In my review about Speaker for the Dead I briefly mentioned the artificial intelligence that accompanies Ender by the name of Jane. There are so many elements to consider when thinking about A.I.; does it already exist, will it create a utopia, will we all be annihilated? Some people think it’ll be the most extraordinary advance to change our lives since the industrial revolution, some think it’ll be the end of humanity as we know it, others still (like myself) are optimistically cautious. Each view holds some merit, especially since Moore’s law (the fact that computing power doubles every two years) has held true for over fifty years. Anything advancing that quickly demands our attention. The moral implications as we hand over decision making processes off to machines are astounding, the automation of killing people in certain military drones is quickly becoming a reality, and the displacement of jobs for the future is also a concrete wall that we’re speeding towards and there are no brakes.

A prime example of someone who believes our moral values are more important now than ever is Zeynep Tufekci.

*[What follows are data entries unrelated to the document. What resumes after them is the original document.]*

Lemma small_batch_no_warmup_witness :
  exists tr cfg,
    get_config never_raises 8 0 default_args (resnet50 (1 # 8)) false [] = (tr, inr cfg) /\
    List.filter is_warmup (callbacks cfg) = [] /\
    (arg_batch default_args * 8 = 256 ->
     exists base_lr,
       In (logger_info "Base LR: {}" [FFloat base_lr]) tr /\
       (base_lr == 0.1)%Q).
Proof.
  apply (small_batch_no_warmup never_raises 8 0 default_args (resnet50 (1 # 8)) false).
  - exact never_raises_quiet.
  - right. vm_compute. discriminate.
  - vm_compute. discriminate.
Defined.

(** C1 as stated fails: with the default batch of 32 on one worker the total
    batch is 32, at most 256, and the base learning rate [get_config] logs is
    0, not 0.1. *)
Lemma small_batch_base_lr_not_0_1 :
  32 * 1 <= 256 /\
  exists tr cfg,
    get_config never_raises 1 0 default_args (resnet50 1) false [] = (tr, inr cfg) /\
    In (logger_info "Base LR: {}" [FFloat (BASE_LR (32 * 1))]) tr /\
    (BASE_LR (32 * 1) == 0)%Q /\
    ~ (BASE_LR (32 * 1) == 0.1)%Q.
Proof.
  split; [lia |]. run_get_config. split.
  - right. left. reflexivity.
  - split; [reflexivity | discriminate].
Qed.

(** C2 at a total batch that is no multiple of 256: 48 per worker on 8
    workers is 384, more than 256, yet the base learning rate is 0.1 and not
    0.1 * 384 / 256 = 0.15, and no warmup schedule is among the callbacks. *)
Theorem total_batch_384_no_warmup :
  256 < 48 * 8 /\
  exists tr cfg,
    get_config never_raises 8 0 (with_batch 48 default_args) (resnet50 (1 # 8)) false []
      = (tr, inr cfg) /\
    In (logger_info "Base LR: {}" [FFloat (BASE_LR (48 * 8))]) tr /\
    (BASE_LR (48 * 8) == 0.1)%Q /\
    ~ (BASE_LR (48 * 8) == 0.1 * (inject_Z (48 * 8) / 256))%Q /\
    List.filter is_warmup (callbacks cfg) = [].
Proof.
  split; [lia |]. run_get_config. split.
  - right. left. reflexivity.
  - split; [reflexivity |]. split; [discriminate | reflexivity].
Qed.

(** From a total batch of 512 on, the warmup is there: a step-based linear
    schedule from 0.1 at step 0 to the base learning rate at step
    [5 * steps_per_epoch]. *)
Lemma large_batch_warmup raises hvd_size hvd_rank args m fake :
  quiet raises ->
  512 <= arg_batch args * hvd_size ->
  exists tr cfg,
    get_config raises hvd_size hvd_rank args m fake [] = (tr, inr cfg) /\
    List.filter is_warmup (callbacks cfg) =
      [ ScheduledHyperParamSetter "learning_rate"
          [(0, 0.1%Q); (5 * steps_per_epoch cfg, BASE_LR (arg_batch args * hvd_size))]
          (Some "linear") true ].
Proof.
  intros Hq Hge.
  destruct (get_config_returns raises hvd_size hvd_rank args m fake Hq [])
    as (tr & cfg & vcbs & Hrun & _ & Hsteps & Hcbs & Hv & _); [right; lia |].
  exists tr, cfg. split; [exact Hrun |].
  rewrite Hcbs, List.filter_app, (filter_warmup_runners _ Hv), app_nil_r, Hsteps.
  unfold lr_callbacks. rewrite BASE_LR_warmup by lia. reflexivity.
Qed.

(** C3: whatever the base learning rate, the epoch-based setter of
    [get_config] carries exactly the points (30, base_lr * 0.1),
    (60, base_lr * 0.01) and (80, base_lr * 0.001), so that these are the
    values scheduled at epochs 30, 60 and 80. *)
Theorem decay_schedule raises hvd_size hvd_rank args m fake :
  quiet raises ->
  fake = true \/ arg_batch args * hvd_size <> 0 ->
  exists tr cfg base_lr,
    get_config raises hvd_size hvd_rank args m fake [] = (tr, inr cfg) /\
    In (logger_info "Base LR: {}" [FFloat base_lr]) tr /\
    List.filter is_decay (callbacks cfg) =
      [ ScheduledHyperParamSetter "learning_rate"
          [(30, (base_lr * 0.1)%Q); (60, (base_lr * 0.01)%Q); (80, (base_lr * 0.001)%Q)]
          None false ] /\
    let schedule := concat (map schedule_of (List.filter is_decay (callbacks cfg))) in
    schedule_at 30 schedule = Some (base_lr * 0.1)%Q /\
    schedule_at 60 schedule = Some (base_lr * 0.01)%Q /\
    schedule_at 80 schedule = Some (base_lr * 0.001)%Q /\
    forall e, e <> 30 -> e <> 60 -> e <> 80 -> schedule_at e schedule = None.
Proof.
  intros Hq Hok.
  destruct (get_config_returns raises hvd_size hvd_rank args m fake Hq [] Hok)
    as (tr & cfg & vcbs & Hrun & _ & _ & Hcbs & Hv & Hlog).
  exists tr, cfg, (BASE_LR (arg_batch args * hvd_size)).
  split; [exact Hrun |]. split; [exact Hlog |].
  assert (Hd : List.filter is_decay (callbacks cfg) =
      [ ScheduledHyperParamSetter "learning_rate"
          [(30, (BASE_LR (arg_batch args * hvd_size) * 0.1)%Q);
           (60, (BASE_LR (arg_batch args * hvd_size) * 0.01)%Q);
           (80, (BASE_LR (arg_batch args * hvd_size) * 0.001)%Q)] None false ]).
  { rewrite Hcbs, List.filter_app, (filter_decay_runners _ Hv), app_nil_r.
    unfold lr_callbacks.
    destruct (Qgtb (BASE_LR (arg_batch args * hvd_size)) 0.1); reflexivity. }
  split; [exact Hd |]. rewrite Hd. cbn [map schedule_of concat app schedule_at].
  repeat split.
  intros e H30 H60 H80.
  destruct (Z.eqb_spec 30 e); [congruence |].
  destruct (Z.eqb_spec 60 e); [congruence |].
  destruct (Z.eqb_spec 80 e); [congruence |]. reflexivity.
Qed.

In her Ted Talk from 2016, she makes the case for human morals being more important than ever in a world where we are handing over more and more decision making processes to algorithms and automation we don’t entirely understand.

 

Zeynep begins with a great anecdote asking whether or not a computer can tell if a person is lying (her boss was asking her because he was cheating on his wife). This raises an interesting question on many levels; 1st can machines detect a lie, 2nd if they can then can they too also lie? Ponder on that for a moment, if a machine could learn that humans sometimes lie to avoid an undesired response could it then too not incorporate what it learned and use it itself? When we think about A.I. we need to consider that until this point machines and computers only had the capacity to do what they were told; humans maintained control. There’s always a person plugging in numbers into a calculator, there’s a person hitting the send button on that Facebook message, there’s a person behind the steering wheel pressing the gas or the brakes when needed. Although we all know we as humans aren’t perfect, we can count on (most) humans to act guided by a sound moral compass. Are we ready to trust machines with the same moral decisions?

A question I’ve pondered a lot lately is if a self-driving car kills someone then does their existence make roadways less safe than human drivers? An interesting article by Business Insider states, “A 2014 Google patent involving lateral lane positioning (which may or may not be in use) followed a similar logic, describing how an AV might move away from a truck in one lane and closer to a car in another lane, since it’s safer to crash into a smaller object.” Can we safely allow A.I. to make life altering decisions for us? How do we set acceptable limits? Zaynep argues that we don’t really have any bench marks or guides for making decisions in complex human affairs. Basically we’re not sure how an A.I. would make its’ decisions, and we don’t like what we don’t know. Zeynep also mentions “Machine Learning” unlike regular programming where its given detailed instructions on how to respond to certain scenarios, machine learning gives the computer tons of information which it then takes and uses to learn. For example, let’s say you show a program one hundred pictures of dogs, all kinds of dogs; it’ll analyze every picture and start to learn the features of a dog. Our programs do this so well that if you later showed it a picture of a cat it would tell you that the picture is “not a dog” if asked. Now that’s a REALLY basic summary but you get the picture (see what I did there?).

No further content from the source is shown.